NOTE 3 – SUMMARY OF SIGNIFICANT ACCOUNTING POLICIES

Management’s Estimates and Assumptions

The preparation of financial statements in conformity with generally accepted accounting principles requires the Company’s management to make estimates and assumptions that affect the amounts reported in these financial statements and notes. Significant areas requiring the use of estimates relate to accrued liabilities, asset retirement obligation, and the impairment of long-lived assets.  Management believes the estimates utilized in preparing these financial statements are reasonable and prudent and are based on management’s best knowledge of current events and actions the Company may undertake in the future. Actual results could differ from those estimates.

Cash and Cash Equivalents
 
For purposes of the statement of cash flows, the Company considers all highly liquid debt instruments purchased with a maturity of three months or less to be cash equivalents to the extent the funds are not being held for investment purposes.

Foreign Currency

The Company has oil and gas property interests in Canada and as a result incurs transactions in Canadian dollars.  The Company translates its Canadian dollar balances to US dollars in the following manner:  assets and liabilities have been translated using the rate of exchange at the balance sheet date.  The Company’s results of operations have been translated using average rates.

Concentration of Credit Risk

The Company has no off-balance-sheet concentrations of credit risk such as foreign exchange contracts, options contracts or other foreign hedging arrangements. The Company maintains all of its cash balances with one financial institution in the form of a demand deposit.

Loss per Share

Net income (loss) per share is computed by dividing the net income (loss) by the weighted average number of shares outstanding during the period. The Company did not have any dilutive instruments outstanding at February 28, 2013.

Comprehensive Income

The Company has adopted ASC 220 (formerly SFAS No. 130, “Reporting Comprehensive Income”), which establishes standards for reporting and display of comprehensive income, its components and accumulated balances. The Company has disclosed this information on its Statement of Operations. Comprehensive income is comprised of net income (loss) and all changes to capital deficit except those resulting from investments by owners and distribution to owners.


 
8

 

Income Taxes

Deferred taxes are provided on a liability method whereby deferred tax assets are recognized for deductible temporary differences and operating loss and tax credit carry forwards and deferred tax liabilities are recognized for taxable temporary differences. Temporary differences are the differences between the reported amounts of assets and liabilities and their tax bases.  Deferred tax assets are  reduced by a  valuation  allowance  when,  in the opinion  of  management,  it is more  likely than not  that  some portion or all of the deferred  tax assets will not be realized.
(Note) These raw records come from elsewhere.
(** What the process does that can be seen from outside: its outbound
    calls with their results, its sleeps, and the log lines of
    [ignoreNode], of the loop head and of the checker's summary. *)
Inductive Event :=
| EvGet (rq : Request) (res : HttpResult)
| EvIgnore (ip : string)
| EvAttempt (n : Z)
| EvStatus (total accessible ignored : Z)
| EvSleep (d : Z)
| EvGiveUp (n : Z).

(** The package-level variables, the pool of started goroutines and the
    history. *)
Record World := mkWorld {
  fileList : gmap string bool;
  ignoredNodes : gmap string bool;
  syncCompleted : bool;
  syncAttempts : Z;
  goroutines : list Task;
  trace : list Event
}.

(** Command-line configuration. *)
Record Config := mkConfig {
  peerIPs : list string;
  port : Z;
  syncDelay : Z
}.

(** The environment: the answer to an outbound call, and the outcome of
    a local file operation, given everything that happened before. *)
Record Env := mkEnv {
  net : list Event → Request → HttpResult;
  disk : list Event → FsOp → bool
}.

Definition maxAttempts : Z := 5.

(** An inbound request as the handlers read it: the parsed query and
    [r.RemoteAddr]. *)
Record HttpRequest := mkHttpRequest {
  req_query : Go.Values;
  req_remoteAddr : string
}.

(** What a handler wrote: the status line and the body. *)
Record Response := mkResponse { resp_status : Z; resp_body : string }.
Lemma ebli_func_orientation_flip_invariant_witness :
  (B1_F <- data_setup_B1_jax ex_hp_flip ex_flips ex_B1 ;;
   S_F <- conjugate (np.diag ex_flips) ex_lower ;;
   S2_F <- conjugate (np.diag ex_flips) ex_lower2 ;;
   S3_F <- conjugate (np.diag ex_flips) ex_lower3 ;;
   flow_F <- np.matmul (np.diag ex_flips) ex_flow ;;
   ebli_func ex_weights5 S_F S2_F S3_F (Bconds_func ex_nbrhoods B1_F) 3 flow_F)
  =
  (B1_jax <- data_setup_B1_jax ex_hp_scone ex_flips ex_B1 ;;
   ebli_func ex_weights5 ex_lower ex_lower2 ex_lower3
             (Bconds_func ex_nbrhoods B1_jax) 3 ex_flow)
  /\
  is_ok (B1_jax <- data_setup_B1_jax ex_hp_scone ex_flips ex_B1 ;;
         ebli_func ex_weights5 ex_lower ex_lower2 ex_lower3
                   (Bconds_func ex_nbrhoods B1_jax) 3 ex_flow) = true.
Proof.
  split.
  - apply (ebli_func_orientation_flip_invariant
             ex_hp_scone ex_hp_flip ex_flips ex_weights5 ex_B1
             ex_lower ex_lower2 ex_lower3 ex_nbrhoods 3 ex_flow);
      first [ exact ex_flips_sign | split; reflexivity | reflexivity ].
  - vm_compute. reflexivity.
Defined.

Lemma data_setup_shifts_flip_commutes_witness :
  data_setup_shifts ex_hp_flip ex_flips (fun _ _ => Ok []) ex_B1 ex_B2
  = list_comp (conjugate (np.diag ex_flips)) [ex_lower; ex_upper].
Proof.
  apply (data_setup_shifts_flip_commutes
           ex_hp_scone ex_hp_flip ex_flips (fun _ _ => Ok []) ex_B1 ex_B2
           [ex_lower; ex_upper]);
    first [ exact ex_flips_sign | reflexivity | discriminate ].
Defined.

Lemma scnn_families_read_in_bounds_witness :
  reads_in_bounds
    (scnn_func_4 one_weights ex_lower ex_lower2 ex_lower3 ex_lower4
                 ex_upper ex_upper2 ex_upper3 ex_upper4
                 (Bconds_func ex_nbrhoods ex_B1_jax) 3 ex_flow 4 4).
Proof.
  apply (proj2 (proj2 (scnn_families_read_in_bounds one_weights 4 4))). lia.
Defined.



Lemma padded_row_layout_witness :
  exists a c, adj ex_G 3 = Ok a /\ data_setup_n_nbrs ex_G [3%Z] = Ok [c] /\
              c = length a /\ (c <= 3)%nat.
Proof.
  destruct (padded_row_layout ex_G ex_nbrhoods 3 3 eq_refl eq_refl ltac:(simpl; lia))
    as (a & c & Ha & Hn & Hc & Hle & _).
  exists a, c. auto.
Defined.

Lemma conjugate_involutive_witness :
  conjugate (np.diag ex_flips) ex_lower_F = Ok ex_lower.
Proof.
  apply (conjugate_involutive ex_flips ex_lower ex_lower_F).
  - exact ex_flips_sign.
  - exact (wf_mk _ _ _).
  - reflexivity.
  - reflexivity.
Defined.

Lemma flip_flows_involutive_witness :
  (X' <- flip_flows [ex_flow] (length ex_flips) (np.diag ex_flips) ;;
   flip_flows X' (length ex_flips) (np.diag ex_flips)) = Ok [ex_flow].
Proof.
  apply (flip_flows_involutive ex_flips [ex_flow]).
  - exact ex_flips_sign.
  - apply Forall_cons; [|apply Forall_nil].
    split; [|split; reflexivity].
    split; [reflexivity|]. simpl. repeat (apply Forall_cons; [reflexivity|]).
    apply Forall_nil.
Defined.

Lemma markov_regions_match_regional_masks_witness :
  region_select [] ex_paths (length ex_paths) 1
  = mask_select ex_paths (fst (regional_masks ex_hp_regional [] [] (length ex_paths))) /\
  region_select [] ex_paths (length ex_paths) 2
  = mask_select ex_paths (snd (regional_masks ex_hp_regional [] [] (length ex_paths))) /\
  is_ok (region_select [] ex_paths (length ex_paths) 1) = true /\
  is_ok (region_select [] ex_paths (length ex_paths) 2) = true.
Proof.
  apply (markov_regions_match_regional_masks ex_hp_regional [] [] ex_paths).
  reflexivity.
Defined.

Lemma model_func_matches_shifts_witness :
  exists f, train_model_model_func ex_hp_scone = Ok f /\
            (f = Bunch_func -> (fun _ _ : ndarray => @Ok (list ndarray) []) ex_B1 ex_B2
                               = Ok [ex_lower; ex_upper]) /\
            (f <> Bunch_func -> length [ex_lower; ex_upper] = n_shift_params f).
Proof.
  apply (model_func_matches_shifts ex_hp_scone [] (fun _ _ => Ok []) ex_B1 ex_B2
                                   [ex_lower; ex_upper]).
  reflexivity.
Defined.

Lemma data_setup_shifts_invalid_model_witness :
  train_model_model_func ex_hp_unknown = Raise (Exception "invalid model") /\
  data_setup_shifts ex_hp_unknown [] (fun _ _ => Ok []) ex_B1 ex_B2
  = Raise (Exception "invalid model type").
Proof.
  destruct (data_setup_shifts_invalid_model ex_hp_unknown [] (fun _ _ => Ok [])
                                            ex_B1 ex_B2) as (H1 & H2 & _).
  - simpl. intros [H|[H|[H|[H|[H|[H|[]]]]]]]; discriminate.
  - split; [exact H1 | exact (H2 eq_refl)].
Defined.

Lemma hidden_layers_of_pairs_witness :
  hidden_layers_of [3; 16; 3; 16; 3; 16]%Z = Ok [(3, 16); (3, 16); (3, 16)]%Z /\
  hidden_layers_of [3; 16; 3]%Z = Raise IndexError.
Proof.
  split.
  - exact (proj1 (proj1 (hidden_layers_of_pairs [3; 16; 3; 16; 3; 16]%Z 3) eq_refl)).
  - exact (proj2 (hidden_layers_of_pairs [3; 16; 3]%Z 1) eq_refl).
Defined.


Lemma activation_ranges_witness :
  0 <= get (relu ex_flow) 0 0 /\
  relu (relu ex_flow) = relu ex_flow /\
  0 <= get (sigmoid ex_flow) 0 0 <= 1 /\
  (0 <= get ex_flow 0 0 -> get (leaky_relu ex_flow) 0 0 = get ex_flow 0 0) /\
  (get ex_flow 0 0 < 0 -> get (leaky_relu ex_flow) 0 0 = 0.01 * get ex_flow 0 0).
Proof.
  apply (activation_ranges ex_flow 0 0); simpl; lia.
Defined.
Deferred tax assets and liabilities are adjusted for the effects of changes in tax laws and rates on the date of enactment.

Uncertain Tax Positions
 
The Company adopted the provisions of ASC 740-10-50, formerly FIN 48, Accounting for Uncertainty in Income Taxes. The Company had no material unrecognized income tax assets or liabilities for the year ended May 31, 2012 or for the year ended May 31, 2011. The Company’s policy regarding income tax interest and penalties is to expense those items as general and administrative expense but to identify them for tax purposes. During the year ended May 31, 2012 and 2011, there were no income tax, or related interest and penalty items in the income statement, or liability on the balance sheet. The Company files income tax returns in the U.S. federal jurisdiction and Florida State.  Tax years 2011 to present remain open to income tax examination.  The Company is not currently involved in any income tax examinations.
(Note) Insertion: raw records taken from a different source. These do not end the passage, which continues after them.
Lemma make_list_spells_expression_witness :
  ExpressionTokenizer.make_list "SET #a.b = :v  + 1" =
    inr [ Token.Token Token.ATTRIBUTE "SET"; Token.Token Token.WHITESPACE " ";
          Token.Token Token.ATTRIBUTE_NAME "#a"; Token.Token (Token.Str ".") ".";
          Token.Token Token.ATTRIBUTE "b"; Token.Token Token.WHITESPACE " ";
          Token.Token (Token.Str "=") "="; Token.Token Token.WHITESPACE " ";
          Token.Token Token.ATTRIBUTE_VALUE ":v"; Token.Token Token.WHITESPACE "  ";
          Token.Token (Token.Str "+") "+"; Token.Token Token.WHITESPACE " ";
          Token.Token Token.NUMBER "1" ]
  ∧ ExpressionTokenizer.spelled
      [ Token.Token Token.ATTRIBUTE "SET"; Token.Token Token.WHITESPACE " ";
        Token.Token Token.ATTRIBUTE_NAME "#a"; Token.Token (Token.Str ".") ".";
        Token.Token Token.ATTRIBUTE "b"; Token.Token Token.WHITESPACE " ";
        Token.Token (Token.Str "=") "="; Token.Token Token.WHITESPACE " ";
        Token.Token Token.ATTRIBUTE_VALUE ":v"; Token.Token Token.WHITESPACE "  ";
        Token.Token (Token.Str "+") "+"; Token.Token Token.WHITESPACE " ";
        Token.Token Token.NUMBER "1" ]
    = "SET #a.b = :v  + 1".
Proof.
  assert (ExpressionTokenizer.make_list "SET #a.b = :v  + 1" =
    inr [ Token.Token Token.ATTRIBUTE "SET"; Token.Token Token.WHITESPACE " ";
          Token.Token Token.ATTRIBUTE_NAME "#a"; Token.Token (Token.Str ".") ".";
          Token.Token Token.ATTRIBUTE "b"; Token.Token Token.WHITESPACE " ";
          Token.Token (Token.Str "=") "="; Token.Token Token.WHITESPACE " ";
          Token.Token Token.ATTRIBUTE_VALUE ":v"; Token.Token Token.WHITESPACE "  ";
          Token.Token (Token.Str "+") "+"; Token.Token Token.WHITESPACE " ";
          Token.Token Token.NUMBER "1" ]) as Hmake by reflexivity.
  split; [exact Hmake|]. exact (make_list_spells_expression _ _ Hmake).
Defined.

Lemma make_list_classified_witness :
  ExpressionTokenizer.make_list "a1 = :v" =
    inr [ Token.Token Token.ATTRIBUTE "a1"; Token.Token Token.WHITESPACE " ";
          Token.Token (Token.Str "=") "="; Token.Token Token.WHITESPACE " ";
          Token.Token Token.ATTRIBUTE_VALUE ":v" ]
  ∧ forallb ExpressionTokenizer.classified
      [ Token.Token Token.ATTRIBUTE "a1"; Token.Token Token.WHITESPACE " ";
        Token.Token (Token.Str "=") "="; Token.Token Token.WHITESPACE " ";
        Token.Token Token.ATTRIBUTE_VALUE ":v" ] = true.
Proof.
  assert (ExpressionTokenizer.make_list "a1 = :v" =
    inr [ Token.Token Token.ATTRIBUTE "a1"; Token.Token Token.WHITESPACE " ";
          Token.Token (Token.Str "=") "="; Token.Token Token.WHITESPACE " ";
          Token.Token Token.ATTRIBUTE_VALUE ":v" ]) as Hmake by reflexivity.
  split; [exact Hmake|]. exact (make_list_classified _ _ Hmake).
Defined.

Lemma make_list_merges_whitespace_witness :
  ExpressionTokenizer.make_list "a   b" =
    inr [ Token.Token Token.ATTRIBUTE "a"; Token.Token Token.WHITESPACE "   ";
          Token.Token Token.ATTRIBUTE "b" ]
  ∧ ExpressionTokenizer.whitespace_merged
      [ Token.Token Token.ATTRIBUTE "a"; Token.Token Token.WHITESPACE "   ";
        Token.Token Token.ATTRIBUTE "b" ] = true.
Proof.
  assert (ExpressionTokenizer.make_list "a   b" =
    inr [ Token.Token Token.ATTRIBUTE "a"; Token.Token Token.WHITESPACE "   ";
          Token.Token Token.ATTRIBUTE "b" ]) as Hmake by reflexivity.
  split; [exact Hmake|]. exact (make_list_merges_whitespace _ _ Hmake).
Defined.

(** ** Equality, children and projection of values *)

Section values.
Import DynamoType.

(** [__eq__] holds between equal values and no others: it is reflexive,
    symmetric and transitive. *)
Theorem eq_is_equality self other : __eq__ self other = true ↔ self = other.
Proof.
  split; [apply __eq___eq|]. intros ->. apply __eq___refl.
Qed.

(** Where [child_attr] returns a child, [__getitem__] returns an equal
    one. *)
Theorem child_attr_getitem type_text self key child :
  child_attr self key = Some child →
  __getitem__ type_text self key = inr child.
Proof.
  destruct key as [i|s|], self as [| | |l|m]; try done; cbn.
  - destruct (_ && _); [|done].
    cbn. destruct (l !! Z.to_nat i) as [member|]; [|done].
    cbn. rewrite copy_id. by intros [= ->].
  - destruct (m !! s) as [member|]; [|done].
    cbn. rewrite copy_id. by intros [= ->].
Qed.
Fair Value of Financial Instruments

The book values of cash, prepaid expenses, and accounts payable approximate their respective fair values due to the short-term nature of these instruments. The fair value hierarchy under GAAP distinguishes between assumptions based on market data (observable inputs) and an entity’s own assumptions (unobservable inputs). The hierarchy consists of three levels:

 
Level one — Quoted market prices in active markets for identical assets or liabilities;
 
Level two — Inputs other than level one inputs that are either directly or indirectly observable; and
 
Level three — Unobservable inputs developed using estimates and assumptions, which are developed by the reporting entity and reflect those assumptions that a market participant would use.

Determining which category an asset or liability falls within the hierarchy requires significant judgment. We evaluate our hierarchy disclosures each quarter.

Oil and Gas Property Payments and Exploration Costs

The Company follows the full cost method of accounting for natural gas and oil operations.  Under the full cost method all costs incurred in the acquisition, exploration and development of natural gas and oil reserves are initially capitalized into cost centers on a country-by-country basis. The Company’s current cost center is located in Canada. Such costs include land acquisition costs, geological and geophysical expenditures, carrying charges on non-producing properties, costs of drilling and overhead charges directly related to acquisition, exploration and development activities.


 
9

 

Costs capitalized, together with the costs of production equipment, are depleted and amortized on the unit-of-production method based on the estimated net proved reserves, as determined by independent petroleum engineers.  The Company has adopted revised oil and gas reserve estimation and disclosure requirements. The primary impact of the new disclosures is to conform the definition of proved reserves with the SEC Modernization of Oil and Gas Reporting rules, which were issued by the SEC at the end of 2008. The accounting standards update revised the definition of proved oil and gas reserves to require that the average, first-day-of-the-month price during the 12-month period before the end of the year rather than the year-end price, must be used when estimating whether reserve quantities are economical to produce. This same 12-month average price is also used in calculating the aggregate amount of (and changes in) future cash inflows related to the standardized measure of discounted future net cash flows. The percentage of total reserve volumes produced during the year is multiplied by the net capitalized investment plus future estimated development costs in those reserves.  Costs of acquiring and evaluating unproved properties are initially excluded from depletion calculations. These unevaluated properties are assessed periodically to ascertain whether impairment has occurred. When proved reserves are assigned or the property is considered to be impaired, the cost of the property or the amount of the impairment is added to costs subject to depletion calculations.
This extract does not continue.